• The task: The line with "etransitivity; [apply f_equal; exact IH |].", the line with "apply existsb_exists in", and all lines between them in the material below: return these exactly, and no others.
▽
(* ================================================================== *)
(** ** The latest-year slice and the rankings *)

Section ViewFacts.
Import Zonal Views.
Local Open Scope Q_scope.

Lemma series_max_spec (col : list Z) (m : Z) :
  series_max col = Some m -> In m col /\ forall y, In y col -> (y <= m)%Z.
Proof.
  destruct col as [| y col]; [discriminate |]. simpl. intro H. inversion H; subst m. clear H.
  induction col as [| z col IH]; simpl.
  - split; [left; reflexivity |]. intros y' [<- | []]. lia.
  - destruct IH as [Hin Hub]. split.
    + destruct (Z.max_spec z (fold_right Z.max y col)) as [[_ ->] | [_ ->]].
      * destruct Hin as [Hin | Hin]; [left; exact Hin | right; right; exact Hin].
      * right. left. reflexivity.
    + intros y' [<- | [<- | Hy']].
      * specialize (Hub y (or_introl eq_refl)). lia.
      * lia.
      * specialize (Hub y' (or_intror Hy')). lia.
Qed.

Lemma filter_none {A : Type} (f : A -> bool) (l : list A) :
  (forall x, In x l -> f x = false) -> filter f l = [].
Proof.
  induction l as [| a l IH]; intro H; [reflexivity |].
  simpl. rewrite (H a (or_introl eq_refl)). apply IH.
  intros x Hx. apply H. right. exact Hx.
Qed.

(** Selecting one year in the band-by-band table gives the rows of one
    band. *)
Lemma filter_one_band (st : Z -> feature -> stats_row) (gdf : list feature)
    (bs : list Z) (n : Z) :
  (forall b f, TMIN_YEAR (st b f) = (2019 + b)%Z) ->
  NoDup bs ->
  filter (year_is (Some (2019 + n)%Z))
         (flat_map (fun b => map (fun f => (f, st b f)) gdf) bs) =
  if existsb (Z.eqb n) bs then map (fun f => (f, st n f)) gdf else [].
Proof.
  intros Hyear Hnd. induction Hnd as [| b bs Hnotin Hnd IH]; [reflexivity |].
  cbn [flat_map existsb]. rewrite filter_app.
  etransitivity; [apply f_equal; exact IH |].
  destruct (Z.eqb_spec n b) as [-> | Hne]; cbn [orb].
  - rewrite filter_all.
    2:{ intros r Hr. apply in_map_iff in Hr. destruct Hr as (f & <- & _).
        cbn [year_is snd]. rewrite Hyear. apply Z.eqb_refl. }
    assert (Hex : existsb (Z.eqb b) bs = false).
    { destruct (existsb (Z.eqb b) bs) eqn:E; [| reflexivity].
      apply existsb_exists in E. destruct E as (z & Hz & Heq).
      apply Z.eqb_eq in Heq. subst z. contradiction. }
    rewrite Hex. apply app_nil_r.
  - rewrite filter_none; [reflexivity |].
    intros r Hr. apply in_map_iff in Hr. destruct Hr as (f & <- & _).
    cbn [year_is snd]. rewrite Hyear. apply Z.eqb_neq. lia.
Qed.

(** X6.  For a layer with at least one feature and a raster with N >= 1
    bands, every row of the result has year 2019 + band, the latest year is
    2019 + N, and the latest-year slice is the layer, in its order, each
    feature with its record on the last band. *)
Theorem gdf_latest_is_last_band (gdf : list feature) (src : DatasetReader) :
  (0 < count_bands src)%nat ->
  gdf <> [] ->
  exists result,
    result_table gdf src = Ok result /\
    (forall r, In r result -> TMIN_YEAR (snd r) = (2019 + TMIN_BAND (snd r))%Z) /\
    latest_year result = Some (2019 + Z.of_nat (count_bands src))%Z /\
    gdf_latest result =
      map (fun f => (f, feature_stats (feature_window src f (Z.of_nat (count_bands src)))
                                      (Z.of_nat (count_bands src)))) gdf /\
    length (gdf_latest result) = length gdf.
Proof.
  intros Hn Hne.
  set (n := Z.of_nat (count_bands src)).
  set (st := fun (b : Z) (f : feature) => feature_stats (feature_window src f b) b).
  set (result := flat_map (fun b => map (fun f => (f, st b f)) gdf) (band_range src)).
  assert (Hyear : forall b f, TMIN_YEAR (st b f) = (2019 + b)%Z)
    by (intros b f; apply feature_stats_band).
  assert (Hrows : forall r, In r result ->
            exists b, In b (band_range src) /\ TMIN_YEAR (snd r) = (2019 + b)%Z /\
                      TMIN_BAND (snd r) = b).
  { intros r Hr. apply in_flat_map in Hr. destruct Hr as (b & Hb & Hr).
    apply in_map_iff in Hr. destruct Hr as (f & <- & _).
    exists b. split; [exact Hb |]. simpl. split; apply feature_stats_band. }
  assert (Hlast : In n (band_range src)) by (apply band_range_spec; unfold n; lia).
  assert (Hlatest : latest_year result = Some (2019 + n)%Z).
  { unfold latest_year.
    destruct (series_max (map (fun r => TMIN_YEAR (snd r)) result)) as [m |] eqn:E.
    - apply series_max_spec in E. destruct E as [Hin Hub].
      apply in_map_iff in Hin. destruct Hin as (r & Hm & Hr).
      destruct (Hrows r Hr) as (b & Hb & Hy & _).
      apply band_range_spec in Hb.
      destruct gdf as [| f0 gdf']; [congruence |].
      assert (Htop : In (2019 + n)%Z (map (fun r => TMIN_YEAR (snd r)) result)).
      { apply in_map_iff. exists (f0, st n f0). split; [simpl; apply Hyear |].
        apply in_flat_map. exists n. split; [exact Hlast | left; reflexivity]. }
      specialize (Hub _ Htop). f_equal. fold n in Hb. lia.
    - exfalso. destruct gdf as [| f0 gdf']; [congruence |].
      assert (Hin : In (f0, st n f0) result).
      { apply in_flat_map. exists n. split; [exact Hlast | left; reflexivity]. }
      destruct result; [destruct Hin | discriminate]. }
  assert (Hslice : gdf_latest result = map (fun f => (f, st n f)) gdf).
  { unfold gdf_latest. rewrite Hlatest. unfold result.
    rewrite (filter_one_band st gdf n Hyear (band_range_NoDup src)).
    assert (Hex : existsb (Z.eqb n) (band_range src) = true).
    { apply existsb_exists. exists n. split; [exact Hlast | apply Z.eqb_refl]. }
    rewrite Hex. reflexivity. }
  exists result. split; [apply result_table_closed_form; [exact Hn | exact Hne] |].
  split.
  { intros r Hr. destruct (Hrows r Hr) as (b & _ & Hy & Hb). rewrite Hy, Hb. reflexivity. }
  split; [exact Hlatest |]. split; [exact Hslice |].
  rewrite Hslice. apply length_map.
Qed.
△
• Solution to this exercise:
  etransitivity; [apply f_equal; exact IH |].
  destruct (Z.eqb_spec n b) as [-> | Hne]; cbn [orb].
  - rewrite filter_all.
    2:{ intros r Hr. apply in_map_iff in Hr. destruct Hr as (f & <- & _).
        cbn [year_is snd]. rewrite Hyear. apply Z.eqb_refl. }
    assert (Hex : existsb (Z.eqb b) bs = false).
    { destruct (existsb (Z.eqb b) bs) eqn:E; [| reflexivity].
      apply existsb_exists in E. destruct E as (z & Hz & Heq).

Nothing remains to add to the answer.